What to learn

“Quantum Mechanics” is not what it used to be.

Our tutor has one very advanced student.  He is learning Quantum Mechanics, at a level not normally seen except by advanced Physics majors, and they do not find it easy.  It is a challenge and a welcome change from teaching the most basic topics in arithmetic or algebra.

However, the textbook covers the various parts of QM in a different order, with a different emphasis, and using a different development from anything in our tutor’s past.  It starts with the Stern-Gerlach experiment and develops most of the basic ideas and mathematics from there.  Our tutor’s textbook doesn’t mention S-G until nearly the end of Chapter 13, and then only briefly.  Our navigator’s undergraduate textbook does go into S-G in a bit of detail, but not until Chapter 8, and uses a different mathematical approach.  On the other hand, our textbooks present and solve the Schrödinger Equation almost at the outset, while the student’s textbook does not mention it until Chapter 5.  This presents certain practical problems.  An explanation of certain details of electron spin that depends on familiarity with Schrödinger does not do our student any good, and one that uses wave mechanics instead of Dirac vectors will not help him work his way through his mathematics.
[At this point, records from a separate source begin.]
Lemma position_digits_app v ds c p :
  0 <= v <= NGX_MAX_OFF_T_VALUE -> forallb is_digit ds = true -> is_digit c = false ->
  position_digits v (ds ++ c :: p) =
    Ok (if dec_from v ds <=? NGX_MAX_OFF_T_VALUE then Some (dec_from v ds, c :: p) else None).
Proof.
  revert v. induction ds as [|d ds IH]; intros v Hv Hds Hc.
  - cbn [app position_digits]. rewrite Hc. change (dec_from v []) with v.
    by destruct (Z.leb_spec v NGX_MAX_OFF_T_VALUE); [|lia].
  - cbn [forallb] in Hds. apply andb_true_iff in Hds as [Hd Hds].
    cbn [app position_digits]. rewrite Hd. apply is_digit_spec in Hd as Hd'.
    rewrite overflow_test, dec_from_step by lia.
    pose proof (dec_from_le (v * 10 + (d - 48)) ds ltac:(lia) Hds) as Hle.
    destruct (Z.ltb_spec NGX_MAX_OFF_T_VALUE (v * 10 + (d - 48))) as [Hb|Hb].
    + by destruct (Z.leb_spec (dec_from (v * 10 + (d - 48)) ds) NGX_MAX_OFF_T_VALUE); [lia|].
    + unfold NGX_MAX_OFF_T_VALUE in *. rewrite int64_ok, Ok_bind by lia. apply IH; [lia|done|done].
Qed.

(** A text splits into its leading digits and the rest. *)
Lemma split_digits p :
  terminated p ->
  exists ds c rest, p = ds ++ c :: rest /\ forallb is_digit ds = true /\ is_digit c = false /\
    terminated (c :: rest).
Proof.
  induction p as [|c p IH]; intros Ht; [by apply elem_of_nil in Ht|].
  destruct (is_digit c) eqn:Hc; [|by exists [], c, p].
  apply terminated_tail in Ht; [|intros ->; done].
  destruct (IH Ht) as (ds & c' & rest & -> & Hds & Hc' & Ht'). exists (c :: ds), c', rest.
  repeat split; [|done|done]. cbn [forallb]. by rewrite Hc.
Qed.

(** What follows the digits of a number. *)
Definition no_digit (p : list Z) : Prop := exists c q, p = c :: q /\ is_digit c = false.

Lemma no_digit_spaces n c p : is_digit c = false -> no_digit (spaces n ++ c :: p).
Proof. intros Hc. destruct n as [|n]; [by exists c, p|]. by exists 32, (spaces n ++ c :: p). Qed.

Lemma position_digit d p : position (d :: p) = if is_digit d then position_digits 0 (d :: p) else Ok None.
Proof. unfold position. change (get (d :: p) 0) with (Ok d). rewrite Ok_bind. by destruct (is_digit d). Qed.

Lemma position_app ds v q : number ds v -> no_digit q -> position (ds ++ q) = Ok (Some (v, q)).
Proof.
  intros (Hne & Hds & <- & Hv) (c & p & -> & Hc). destruct ds as [|d ds]; [done|].
  cbn [app]. rewrite position_digit. pose proof Hds as [Hd _]%andb_true_iff. rewrite Hd.
  change (d :: ds ++ c :: p) with ((d :: ds) ++ c :: p).
  rewrite position_digits_app by (done || (unfold NGX_MAX_OFF_T_VALUE; lia)).
  by destruct (Z.leb_spec (dec_from 0 (d :: ds)) NGX_MAX_OFF_T_VALUE); [|lia].
Qed.

Lemma position_ok p :
  terminated p ->
  position p = Ok None \/
  exists ds v q, p = ds ++ q /\ number ds v /\ no_digit q /\ terminated q /\
    position p = Ok (Some (v, q)).
Proof.
  intros Ht. destruct (split_digits p Ht) as (ds & c & rest & -> & Hds & Hc & Ht').
  assert (no_digit (c :: rest)) as Hq by (by exists c, rest).
  destruct ds as [|d ds]; [left; cbn [app]; by rewrite position_digit, Hc|].
  destruct (Z.leb_spec (dec_from 0 (d :: ds)) NGX_MAX_OFF_T_VALUE) as [Hv|Hv].
  - right. exists (d :: ds), (dec_from 0 (d :: ds)), (c :: rest).
    assert (number (d :: ds) (dec_from 0 (d :: ds))) as Hn by (by repeat split).
    repeat split; try done. by apply position_app.
  - left. cbn [app]. rewrite position_digit. pose proof Hds as [Hd _]%andb_true_iff. rewrite Hd.
    change (d :: ds ++ c :: rest) with ((d :: ds) ++ c :: rest).
    rewrite position_digits_app by (done || (unfold NGX_MAX_OFF_T_VALUE; lia)).
    by destruct (Z.leb_spec (dec_from 0 (d :: ds)) NGX_MAX_OFF_T_VALUE); [lia|].
Qed.

(** ** One range *)

Definition stop (c : Z) : Prop := c = ","%chr \/ c = 0.

Lemma stop_facts c :
  stop c -> c <> 32 /\ is_digit c = false /\ (c =? ","%chr) || (c =? 0) = true /\
    negb (c =? ","%chr) && negb (c =? 0) = false.
Proof. by intros [-> | ->]. Qed.

Section body.
Context (n : Z) (Hn : 0 <= n <= NGX_MAX_OFF_T_VALUE).

Lemma adjust_ok suffix start e :
  0 <= e <= NGX_MAX_OFF_T_VALUE ->
  adjust n suffix start e =
    Ok (if suffix then resolve n (Suffix e) else resolve n (Span start e)).
Proof using Hn.
  unfold NGX_MAX_OFF_T_VALUE in Hn |- *. intros He. unfold adjust, resolve. destruct suffix; cbn [mbind].
  - destruct (Z.ltb_spec e n).
    + rewrite !(int64_ok (n - e)), Ok_bind, (int64_ok (n - 1)), !Ok_bind by lia.
      destruct (Z.leb_spec n (n - 1)); [lia|]. rewrite int64_ok, Ok_bind by lia.
      do 2 f_equal; lia.
    + rewrite Ok_bind, (int64_ok (n - 1)), !Ok_bind by lia.
      destruct (Z.leb_spec n (n - 1)); [lia|]. rewrite int64_ok, Ok_bind by lia.
      do 2 f_equal; lia.
  - rewrite Ok_bind. destruct (Z.leb_spec n e); [do 2 f_equal; lia|].
    rewrite int64_ok, Ok_bind by lia. do 2 f_equal; lia.
Qed.

Lemma number_range ds v : number ds v -> 0 <= v <= NGX_MAX_OFF_T_VALUE.
Proof. intros (_ & Hds & <- & Hv). pose proof (dec_from_le 0 ds ltac:(lia) Hds). lia. Qed.

(** What [resolve] makes of a range, and where the text goes on. *)
Definition found_at (s : range_spec) (q : list Z) : res (option (Z * Z * list Z)) :=
  Ok (Some ((resolve n s).1, (resolve n s).2, q)).

Lemma range_end_app suffix start es w d c q :
  number es w -> stop c ->
  range_end n suffix start (es ++ spaces d ++ c :: q) =
    found_at (if suffix then Suffix w else Span start w) (c :: q).
Proof using Hn.
  intros Hes Hc. destruct (stop_facts c Hc) as (Hs & Hd & _ & Ht). unfold range_end.
  rewrite (position_app es w) by (done || by apply no_digit_spaces). rewrite Ok_bind.
  rewrite skip_sp_app, Ok_bind by done. change (get (c :: q) 0) with (Ok c). rewrite Ok_bind, Ht.
  rewrite adjust_ok by (by eapply number_range). by destruct suffix.
Qed.

Lemma range_end_ok suffix start p :
  terminated p ->
  range_end n suffix start p = Ok None \/
  exists es w d c q, p = es ++ spaces d ++ c :: q /\ number es w /\ stop c /\ terminated (c :: q).
Proof using Hn.
  intros Ht. unfold range_end.
  destruct (position_ok p Ht) as [->|(es & w & q & -> & Hes & Hq & Htq & ->)]; [by left|].
  rewrite Ok_bind. destruct (skip_sp_ok q Htq) as (d & c & q' & -> & -> & Hc & Htc).
  rewrite Ok_bind. change (get (c :: q') 0) with (Ok c). rewrite Ok_bind.
  destruct (Z.eqb_spec c 44) as [->|]; [right; exists es, w, d, 44, q'; exact (conj eq_refl (conj Hes (conj (or_introl eq_refl) Htc)))|].
  destruct (Z.eqb_spec c 0) as [->|]; [right; exists es, w, d, 0, q'; exact (conj eq_refl (conj Hes (conj (or_intror eq_refl) Htc)))|].
  by left.
Qed.

Lemma range_rest_from v b d c q :
  stop c -> range_rest n v (spaces b ++ "-"%chr :: spaces d ++ c :: q) = found_at (From v) (c :: q).
Proof using.
  intros Hc. destruct (stop_facts c Hc) as (Hs & _ & Ht & _). unfold range_rest.
  rewrite skip_sp_app by done. rewrite Ok_bind. change (get (45 :: ?l) 0) with (Ok 45). rewrite Ok_bind.
  change (drop 1 (45 :: ?l)) with l. rewrite skip_sp_app by done.
  cbn [negb Z.eqb Pos.eqb]. rewrite Ok_bind. change (get (c :: q) 0) with (Ok c). by rewrite Ok_bind, Ht.
Qed.

Lemma number_head ds v :
  number ds v -> exists x ds', ds = x :: ds' /\ is_digit x = true /\ x <> 32 /\ x <> 45 /\ x <> 44 /\ x <> 0.
Proof using.
  intros (Hne & Hds & _). destruct ds as [|x ds]; [done|]. exists x, ds.
  pose proof Hds as [Hx _]%andb_true_iff. apply is_digit_spec in Hx as Hx'. repeat split; done || lia.
Qed.

Lemma range_rest_span v b d es w e c q :
  number es w -> stop c ->
  range_rest n v (spaces b ++ "-"%chr :: spaces d ++ es ++ spaces e ++ c :: q) = found_at (Span v w) (c :: q).
Proof using Hn.
  intros Hes Hc. unfold range_rest. rewrite skip_sp_app by done. rewrite Ok_bind.
  change (get (45 :: ?l) 0) with (Ok 45). rewrite Ok_bind. cbn [negb Z.eqb Pos.eqb].
  change (drop 1 (45 :: ?l)) with l. destruct (number_head es w Hes) as (x & es' & -> & Hx & H1 & _ & H2 & H3).
  cbn [app]. rewrite skip_sp_app by done. rewrite Ok_bind. change (get (x :: ?l) 0) with (Ok x).
  rewrite Ok_bind. destruct (Z.eqb_spec x 44); [done|]. destruct (Z.eqb_spec x 0); [done|]. cbn [orb].
  by apply (range_end_app false v (x :: es')).
Qed.

Lemma parse_range_number a ds v q :
  number ds v -> no_digit q -> parse_range n (spaces a ++ ds ++ q) = range_rest n v q.
Proof using.
  intros Hv Hq. unfold parse_range. destruct (number_head ds v Hv) as (x & ds' & -> & Hx & H1 & H2 & _).
  cbn [app]. rewrite skip_sp_app by done. rewrite Ok_bind. change (get (x :: ?l) 0) with (Ok x).
  rewrite Ok_bind. destruct (Z.eqb_spec x 45); [done|].
  change (x :: ds' ++ q) with ((x :: ds') ++ q). by rewrite (position_app _ v).
Qed.

Lemma parse_range_minus a q : parse_range n (spaces a ++ "-"%chr :: q) = range_end n true 0 q.
Proof using.
  unfold parse_range. rewrite skip_sp_app by done. rewrite Ok_bind.
  change (get (45 :: ?l) 0) with (Ok 45). by rewrite Ok_bind.
Qed.

Lemma parse_range_item t s c q :
  item t s -> stop c -> parse_range n (t ++ c :: q) = found_at s (c :: q).
Proof using Hn.
  intros Hi Hc. destruct Hi as [a ds v b d Hv|a ds v b d es w e Hv Hw|a es w d Hw].
  all: rewrite <- !app_assoc; cbn [app]; rewrite <- ?app_assoc.
  - rewrite (parse_range_number a ds v) by (done || by apply no_digit_spaces). by apply range_rest_from.
  - rewrite (parse_range_number a ds v) by (done || by apply no_digit_spaces). by apply range_rest_span.
  - rewrite parse_range_minus. by apply (range_end_app true).
Qed.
[No, we don’t expect you to know what all these things are!  Think of them as just labels.]

One would naively think that any course called “Quantum Mechanics” would wind up covering the same material, at least eventually.  But even among our own resources there is a difference in emphasis and content.  Our navigator’s book was oriented toward atomic spectra and calculations in support of experiments, and made much use of a semiclassical approach.  Our tutor’s book (actually bought as a review/refresher while he was in grad school) was apparently intended for students who would go on to Quantum Field Theory, and used more advanced mathematical methods.  We suppose there’s something of a continuum, from a QM course that covers the background and techniques necessary for a research chemist; though one useful for a physicist working in atomic and molecular studies; to one preparing the ground for work in the most advanced high-energy theories.  Not all Quantum Mechanics is the same.

We speculate that something similar happens with most or all subjects.  The syllabus in High School is pretty much fixed, given differences in resources and ambition between school districts.  Introductory courses at the college level differ little from year to year; the material in Multivariable Calculus is relatively stable.  Though the books you read in English 101-102 are not identical to ones your parents read, there will be an overlap and the analysis required is at a similar level.  It’s at the upper-undergraduate level that the explosion of learning makes its influence felt, and whoever produces the syllabus must make the decision about which direction to go.  We don’t envy their job.